▶ MATERIAL SHOWN:

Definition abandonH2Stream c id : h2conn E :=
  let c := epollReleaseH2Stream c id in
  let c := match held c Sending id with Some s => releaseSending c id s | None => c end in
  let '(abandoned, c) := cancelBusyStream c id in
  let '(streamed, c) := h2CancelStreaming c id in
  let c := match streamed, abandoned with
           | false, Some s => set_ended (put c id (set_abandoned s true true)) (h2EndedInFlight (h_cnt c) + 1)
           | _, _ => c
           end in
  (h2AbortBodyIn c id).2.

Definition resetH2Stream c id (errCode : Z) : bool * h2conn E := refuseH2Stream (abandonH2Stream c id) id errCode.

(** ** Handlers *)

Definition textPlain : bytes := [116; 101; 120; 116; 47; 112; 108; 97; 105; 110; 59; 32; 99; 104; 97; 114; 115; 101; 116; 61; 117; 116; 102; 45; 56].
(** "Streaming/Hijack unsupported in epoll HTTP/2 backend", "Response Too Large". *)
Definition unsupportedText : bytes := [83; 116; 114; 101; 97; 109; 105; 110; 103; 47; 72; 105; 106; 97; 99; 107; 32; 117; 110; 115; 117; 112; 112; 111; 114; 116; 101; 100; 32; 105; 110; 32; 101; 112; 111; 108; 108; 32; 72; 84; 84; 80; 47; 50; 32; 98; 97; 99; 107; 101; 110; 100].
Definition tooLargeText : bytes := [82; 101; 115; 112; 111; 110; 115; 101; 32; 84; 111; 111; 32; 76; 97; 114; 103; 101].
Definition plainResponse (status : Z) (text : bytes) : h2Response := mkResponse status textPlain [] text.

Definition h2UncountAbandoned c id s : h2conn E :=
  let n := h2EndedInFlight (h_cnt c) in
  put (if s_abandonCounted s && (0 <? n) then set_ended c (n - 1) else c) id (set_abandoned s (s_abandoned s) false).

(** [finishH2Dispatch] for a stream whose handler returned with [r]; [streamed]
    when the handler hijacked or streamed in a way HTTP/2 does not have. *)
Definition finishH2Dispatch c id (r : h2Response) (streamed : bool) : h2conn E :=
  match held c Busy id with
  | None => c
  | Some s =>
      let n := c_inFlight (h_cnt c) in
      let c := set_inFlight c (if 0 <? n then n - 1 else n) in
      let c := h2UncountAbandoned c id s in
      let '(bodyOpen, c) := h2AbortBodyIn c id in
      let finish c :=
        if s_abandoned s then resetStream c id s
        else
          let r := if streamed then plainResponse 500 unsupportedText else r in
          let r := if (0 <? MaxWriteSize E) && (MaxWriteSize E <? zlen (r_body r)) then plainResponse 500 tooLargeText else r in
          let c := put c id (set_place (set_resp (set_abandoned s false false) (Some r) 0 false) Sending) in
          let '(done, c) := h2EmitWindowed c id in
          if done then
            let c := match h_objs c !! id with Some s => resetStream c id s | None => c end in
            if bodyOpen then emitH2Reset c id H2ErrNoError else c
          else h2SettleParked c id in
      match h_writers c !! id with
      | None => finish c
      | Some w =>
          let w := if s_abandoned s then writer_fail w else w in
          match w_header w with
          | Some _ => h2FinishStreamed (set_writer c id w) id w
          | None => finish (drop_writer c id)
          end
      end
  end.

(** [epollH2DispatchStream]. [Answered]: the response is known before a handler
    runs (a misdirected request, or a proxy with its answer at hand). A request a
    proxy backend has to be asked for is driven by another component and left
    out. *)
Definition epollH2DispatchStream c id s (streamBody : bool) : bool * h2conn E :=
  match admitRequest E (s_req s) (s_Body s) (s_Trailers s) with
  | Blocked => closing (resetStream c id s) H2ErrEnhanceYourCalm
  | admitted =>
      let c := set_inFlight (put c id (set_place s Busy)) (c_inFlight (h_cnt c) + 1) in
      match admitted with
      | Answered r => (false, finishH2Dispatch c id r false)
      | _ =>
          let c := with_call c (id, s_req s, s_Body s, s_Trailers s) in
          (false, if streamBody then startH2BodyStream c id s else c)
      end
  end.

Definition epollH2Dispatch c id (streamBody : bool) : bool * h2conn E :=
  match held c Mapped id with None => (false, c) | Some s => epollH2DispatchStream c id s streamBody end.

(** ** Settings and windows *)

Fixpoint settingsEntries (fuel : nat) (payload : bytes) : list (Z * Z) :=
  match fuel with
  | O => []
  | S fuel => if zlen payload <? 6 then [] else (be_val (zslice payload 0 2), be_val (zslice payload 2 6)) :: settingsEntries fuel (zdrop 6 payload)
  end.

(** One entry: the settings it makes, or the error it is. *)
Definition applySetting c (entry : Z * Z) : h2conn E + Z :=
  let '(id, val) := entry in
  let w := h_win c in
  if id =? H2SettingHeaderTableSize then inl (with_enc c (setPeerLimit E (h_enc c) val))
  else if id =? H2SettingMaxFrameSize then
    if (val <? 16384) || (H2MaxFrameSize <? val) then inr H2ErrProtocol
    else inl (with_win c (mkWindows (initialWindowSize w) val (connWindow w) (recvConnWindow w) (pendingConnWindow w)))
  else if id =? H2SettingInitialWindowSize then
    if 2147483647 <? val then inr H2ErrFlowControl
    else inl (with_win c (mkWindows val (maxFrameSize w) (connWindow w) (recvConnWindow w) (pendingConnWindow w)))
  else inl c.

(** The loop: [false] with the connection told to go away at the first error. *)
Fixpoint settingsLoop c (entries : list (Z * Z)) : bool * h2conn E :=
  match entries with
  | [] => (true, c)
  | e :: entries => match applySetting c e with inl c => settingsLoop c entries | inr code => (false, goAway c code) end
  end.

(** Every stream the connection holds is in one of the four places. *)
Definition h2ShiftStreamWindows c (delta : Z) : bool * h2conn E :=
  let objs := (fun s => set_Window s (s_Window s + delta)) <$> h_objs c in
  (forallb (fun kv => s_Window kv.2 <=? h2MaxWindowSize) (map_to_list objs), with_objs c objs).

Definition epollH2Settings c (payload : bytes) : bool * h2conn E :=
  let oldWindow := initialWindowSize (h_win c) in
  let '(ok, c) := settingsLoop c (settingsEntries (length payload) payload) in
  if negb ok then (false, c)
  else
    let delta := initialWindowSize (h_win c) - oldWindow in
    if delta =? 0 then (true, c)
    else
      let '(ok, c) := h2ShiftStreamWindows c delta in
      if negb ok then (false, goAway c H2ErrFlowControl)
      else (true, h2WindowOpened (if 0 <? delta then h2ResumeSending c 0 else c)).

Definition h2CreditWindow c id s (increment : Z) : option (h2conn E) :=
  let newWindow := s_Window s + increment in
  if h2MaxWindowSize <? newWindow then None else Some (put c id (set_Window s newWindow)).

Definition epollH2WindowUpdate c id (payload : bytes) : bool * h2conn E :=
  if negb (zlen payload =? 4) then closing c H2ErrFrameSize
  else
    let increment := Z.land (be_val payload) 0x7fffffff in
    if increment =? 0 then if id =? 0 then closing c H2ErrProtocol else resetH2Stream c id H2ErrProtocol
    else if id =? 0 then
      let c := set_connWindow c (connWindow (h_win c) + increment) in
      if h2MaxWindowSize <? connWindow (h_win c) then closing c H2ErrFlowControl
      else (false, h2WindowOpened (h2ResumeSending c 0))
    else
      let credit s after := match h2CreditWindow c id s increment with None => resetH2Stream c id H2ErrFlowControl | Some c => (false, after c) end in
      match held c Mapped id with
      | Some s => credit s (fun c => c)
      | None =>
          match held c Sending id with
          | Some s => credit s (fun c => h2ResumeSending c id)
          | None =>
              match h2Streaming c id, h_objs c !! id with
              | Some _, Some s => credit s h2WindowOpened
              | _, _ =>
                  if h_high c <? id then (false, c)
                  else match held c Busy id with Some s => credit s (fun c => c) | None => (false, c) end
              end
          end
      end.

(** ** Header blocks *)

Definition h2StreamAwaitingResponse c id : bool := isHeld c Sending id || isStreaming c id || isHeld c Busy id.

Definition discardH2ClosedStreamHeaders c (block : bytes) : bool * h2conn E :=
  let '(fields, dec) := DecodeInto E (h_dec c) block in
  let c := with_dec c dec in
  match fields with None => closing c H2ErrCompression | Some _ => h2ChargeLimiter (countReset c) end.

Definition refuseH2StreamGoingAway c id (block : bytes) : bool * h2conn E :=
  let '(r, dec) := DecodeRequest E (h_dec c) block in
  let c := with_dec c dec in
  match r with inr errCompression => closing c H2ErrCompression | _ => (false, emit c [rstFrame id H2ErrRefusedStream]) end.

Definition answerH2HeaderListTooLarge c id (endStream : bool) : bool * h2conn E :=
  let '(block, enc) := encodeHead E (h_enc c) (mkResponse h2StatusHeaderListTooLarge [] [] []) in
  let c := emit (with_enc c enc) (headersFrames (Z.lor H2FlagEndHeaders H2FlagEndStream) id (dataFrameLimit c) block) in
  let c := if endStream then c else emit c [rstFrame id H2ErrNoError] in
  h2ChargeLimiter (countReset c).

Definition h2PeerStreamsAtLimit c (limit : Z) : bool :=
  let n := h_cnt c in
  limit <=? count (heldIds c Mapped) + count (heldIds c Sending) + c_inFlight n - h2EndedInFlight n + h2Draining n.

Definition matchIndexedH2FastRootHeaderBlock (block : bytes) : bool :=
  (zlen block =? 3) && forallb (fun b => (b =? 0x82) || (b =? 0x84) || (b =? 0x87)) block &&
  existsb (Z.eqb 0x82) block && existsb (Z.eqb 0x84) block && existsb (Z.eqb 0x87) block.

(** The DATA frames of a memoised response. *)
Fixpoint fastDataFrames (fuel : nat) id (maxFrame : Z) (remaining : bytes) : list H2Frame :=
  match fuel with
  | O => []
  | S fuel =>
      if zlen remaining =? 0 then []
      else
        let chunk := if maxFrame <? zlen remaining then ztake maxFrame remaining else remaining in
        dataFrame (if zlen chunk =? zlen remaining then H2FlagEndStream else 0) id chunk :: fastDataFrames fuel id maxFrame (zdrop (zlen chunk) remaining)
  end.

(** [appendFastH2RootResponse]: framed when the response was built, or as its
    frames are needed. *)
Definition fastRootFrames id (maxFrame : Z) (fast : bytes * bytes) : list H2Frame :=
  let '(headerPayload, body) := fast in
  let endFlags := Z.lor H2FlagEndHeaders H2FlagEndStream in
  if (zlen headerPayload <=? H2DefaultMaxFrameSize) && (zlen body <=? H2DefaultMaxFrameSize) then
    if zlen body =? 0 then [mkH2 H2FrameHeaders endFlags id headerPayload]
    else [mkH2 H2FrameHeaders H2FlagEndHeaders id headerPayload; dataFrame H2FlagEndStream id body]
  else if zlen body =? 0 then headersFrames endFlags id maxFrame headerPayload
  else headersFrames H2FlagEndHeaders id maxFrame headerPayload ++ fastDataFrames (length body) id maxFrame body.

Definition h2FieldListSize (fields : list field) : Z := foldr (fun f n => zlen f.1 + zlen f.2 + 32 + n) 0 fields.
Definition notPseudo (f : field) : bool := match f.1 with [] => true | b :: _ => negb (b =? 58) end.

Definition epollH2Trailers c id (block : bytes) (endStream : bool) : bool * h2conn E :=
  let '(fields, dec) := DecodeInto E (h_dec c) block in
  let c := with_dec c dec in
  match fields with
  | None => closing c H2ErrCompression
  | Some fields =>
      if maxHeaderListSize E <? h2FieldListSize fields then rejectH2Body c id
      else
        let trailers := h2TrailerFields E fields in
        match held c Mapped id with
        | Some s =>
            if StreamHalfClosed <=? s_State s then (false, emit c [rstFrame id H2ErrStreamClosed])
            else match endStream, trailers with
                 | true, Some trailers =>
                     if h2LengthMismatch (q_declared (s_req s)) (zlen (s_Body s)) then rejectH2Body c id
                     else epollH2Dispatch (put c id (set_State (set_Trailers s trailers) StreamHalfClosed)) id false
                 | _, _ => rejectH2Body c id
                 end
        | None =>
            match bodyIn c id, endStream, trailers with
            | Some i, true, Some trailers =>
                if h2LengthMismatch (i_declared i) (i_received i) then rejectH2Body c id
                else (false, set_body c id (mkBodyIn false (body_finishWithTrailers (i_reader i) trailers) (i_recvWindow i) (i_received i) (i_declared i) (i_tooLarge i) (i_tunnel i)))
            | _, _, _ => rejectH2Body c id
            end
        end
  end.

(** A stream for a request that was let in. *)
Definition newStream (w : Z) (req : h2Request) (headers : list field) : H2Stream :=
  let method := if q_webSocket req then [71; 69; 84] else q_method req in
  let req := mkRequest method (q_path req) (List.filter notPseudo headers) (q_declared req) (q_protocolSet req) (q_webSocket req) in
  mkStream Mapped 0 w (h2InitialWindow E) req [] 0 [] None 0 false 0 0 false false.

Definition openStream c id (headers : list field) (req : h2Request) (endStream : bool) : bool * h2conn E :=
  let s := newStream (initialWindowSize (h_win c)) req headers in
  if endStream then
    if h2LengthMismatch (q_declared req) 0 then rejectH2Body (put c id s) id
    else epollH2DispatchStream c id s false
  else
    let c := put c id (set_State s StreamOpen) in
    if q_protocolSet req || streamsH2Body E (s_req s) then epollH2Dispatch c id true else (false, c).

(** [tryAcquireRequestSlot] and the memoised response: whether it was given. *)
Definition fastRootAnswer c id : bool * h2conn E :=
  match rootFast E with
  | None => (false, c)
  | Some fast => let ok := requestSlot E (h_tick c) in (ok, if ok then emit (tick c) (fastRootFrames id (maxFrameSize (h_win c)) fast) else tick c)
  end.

▶ PROBLEM DESCRIPTION: Which lines in the data hold the string "proxy"? Copy each of them.

▶ COMPLETED TASK:
    runs (a misdirected request, or a proxy with its answer at hand). A request a
    proxy backend has to be asked for is driven by another component and left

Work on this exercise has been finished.